··· Supplied data
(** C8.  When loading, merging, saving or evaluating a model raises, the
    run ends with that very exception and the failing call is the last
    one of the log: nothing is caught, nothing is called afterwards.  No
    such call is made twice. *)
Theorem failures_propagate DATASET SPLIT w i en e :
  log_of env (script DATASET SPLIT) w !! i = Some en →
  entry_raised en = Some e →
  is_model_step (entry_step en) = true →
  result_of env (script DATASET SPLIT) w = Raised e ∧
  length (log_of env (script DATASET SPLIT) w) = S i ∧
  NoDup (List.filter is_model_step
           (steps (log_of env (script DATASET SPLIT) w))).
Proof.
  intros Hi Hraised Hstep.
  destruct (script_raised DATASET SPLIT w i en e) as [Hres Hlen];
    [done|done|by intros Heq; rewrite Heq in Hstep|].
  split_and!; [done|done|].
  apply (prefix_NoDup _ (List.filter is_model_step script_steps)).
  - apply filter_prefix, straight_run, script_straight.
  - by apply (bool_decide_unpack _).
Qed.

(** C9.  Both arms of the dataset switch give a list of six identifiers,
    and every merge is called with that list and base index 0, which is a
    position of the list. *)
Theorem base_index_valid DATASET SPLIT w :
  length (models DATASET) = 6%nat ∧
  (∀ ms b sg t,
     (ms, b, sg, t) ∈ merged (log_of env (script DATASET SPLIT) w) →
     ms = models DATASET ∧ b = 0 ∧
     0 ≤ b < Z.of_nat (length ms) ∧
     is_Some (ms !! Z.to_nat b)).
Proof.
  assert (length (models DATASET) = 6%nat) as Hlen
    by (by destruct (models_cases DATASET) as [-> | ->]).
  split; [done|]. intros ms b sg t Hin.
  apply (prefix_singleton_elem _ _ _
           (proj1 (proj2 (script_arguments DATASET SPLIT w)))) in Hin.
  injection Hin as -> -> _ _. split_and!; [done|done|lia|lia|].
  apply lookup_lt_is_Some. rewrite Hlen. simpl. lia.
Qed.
······
··· Supplied data
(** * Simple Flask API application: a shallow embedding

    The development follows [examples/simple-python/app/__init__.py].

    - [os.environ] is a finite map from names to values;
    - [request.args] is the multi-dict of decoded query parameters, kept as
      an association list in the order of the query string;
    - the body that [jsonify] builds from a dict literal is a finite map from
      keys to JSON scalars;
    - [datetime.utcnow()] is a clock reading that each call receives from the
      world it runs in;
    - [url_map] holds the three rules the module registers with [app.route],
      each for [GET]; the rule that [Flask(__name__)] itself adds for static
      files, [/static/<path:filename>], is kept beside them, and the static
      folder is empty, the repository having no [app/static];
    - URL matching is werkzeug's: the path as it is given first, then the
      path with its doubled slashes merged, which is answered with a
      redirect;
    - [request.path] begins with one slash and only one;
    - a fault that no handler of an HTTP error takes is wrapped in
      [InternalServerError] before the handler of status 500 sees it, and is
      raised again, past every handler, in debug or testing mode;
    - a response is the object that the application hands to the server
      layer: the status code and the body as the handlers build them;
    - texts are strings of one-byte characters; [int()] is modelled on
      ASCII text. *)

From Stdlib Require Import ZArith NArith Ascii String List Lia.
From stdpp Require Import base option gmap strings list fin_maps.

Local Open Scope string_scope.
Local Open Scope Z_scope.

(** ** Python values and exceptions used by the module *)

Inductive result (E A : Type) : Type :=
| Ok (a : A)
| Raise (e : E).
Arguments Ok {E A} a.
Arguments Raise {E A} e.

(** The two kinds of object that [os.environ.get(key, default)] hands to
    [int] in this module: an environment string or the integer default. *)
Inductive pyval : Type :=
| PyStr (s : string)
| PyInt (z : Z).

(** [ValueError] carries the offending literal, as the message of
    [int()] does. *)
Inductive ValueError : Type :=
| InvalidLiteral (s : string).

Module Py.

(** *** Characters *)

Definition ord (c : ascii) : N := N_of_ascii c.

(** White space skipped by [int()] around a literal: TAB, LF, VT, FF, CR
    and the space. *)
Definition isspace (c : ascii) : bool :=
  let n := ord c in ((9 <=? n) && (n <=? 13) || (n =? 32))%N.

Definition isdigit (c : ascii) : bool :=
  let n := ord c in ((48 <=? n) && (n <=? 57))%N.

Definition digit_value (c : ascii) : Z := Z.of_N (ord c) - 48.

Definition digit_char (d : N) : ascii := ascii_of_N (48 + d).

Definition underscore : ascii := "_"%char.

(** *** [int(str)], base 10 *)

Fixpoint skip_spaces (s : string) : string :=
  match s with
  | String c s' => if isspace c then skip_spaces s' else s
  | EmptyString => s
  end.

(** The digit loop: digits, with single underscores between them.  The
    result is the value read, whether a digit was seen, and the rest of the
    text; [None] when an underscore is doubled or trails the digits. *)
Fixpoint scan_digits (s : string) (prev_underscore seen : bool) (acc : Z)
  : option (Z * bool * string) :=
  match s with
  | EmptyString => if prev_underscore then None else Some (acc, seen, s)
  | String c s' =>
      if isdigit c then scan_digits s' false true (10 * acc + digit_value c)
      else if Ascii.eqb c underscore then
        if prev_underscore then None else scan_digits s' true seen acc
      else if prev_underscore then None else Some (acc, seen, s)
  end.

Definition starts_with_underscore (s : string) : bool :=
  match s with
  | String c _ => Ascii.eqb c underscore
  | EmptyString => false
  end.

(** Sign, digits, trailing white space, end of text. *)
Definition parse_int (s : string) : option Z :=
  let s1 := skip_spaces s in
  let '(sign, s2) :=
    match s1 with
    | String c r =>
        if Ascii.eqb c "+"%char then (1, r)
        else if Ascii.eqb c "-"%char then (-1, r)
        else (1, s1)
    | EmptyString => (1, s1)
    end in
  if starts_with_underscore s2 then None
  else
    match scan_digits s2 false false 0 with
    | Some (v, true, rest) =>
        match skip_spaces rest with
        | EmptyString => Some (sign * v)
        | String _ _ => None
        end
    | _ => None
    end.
······
Exercise:
Your answer must be the lines above from the one containing "model raises, the" to the one containing "log_of env (script DATASET SPLIT) w !!", both included, restated word for word.

Result below:
(** C8.  When loading, merging, saving or evaluating a model raises, the
    run ends with that very exception and the failing call is the last
    one of the log: nothing is caught, nothing is called afterwards.  No
    such call is made twice. *)
Theorem failures_propagate DATASET SPLIT w i en e :
  log_of env (script DATASET SPLIT) w !! i = Some en →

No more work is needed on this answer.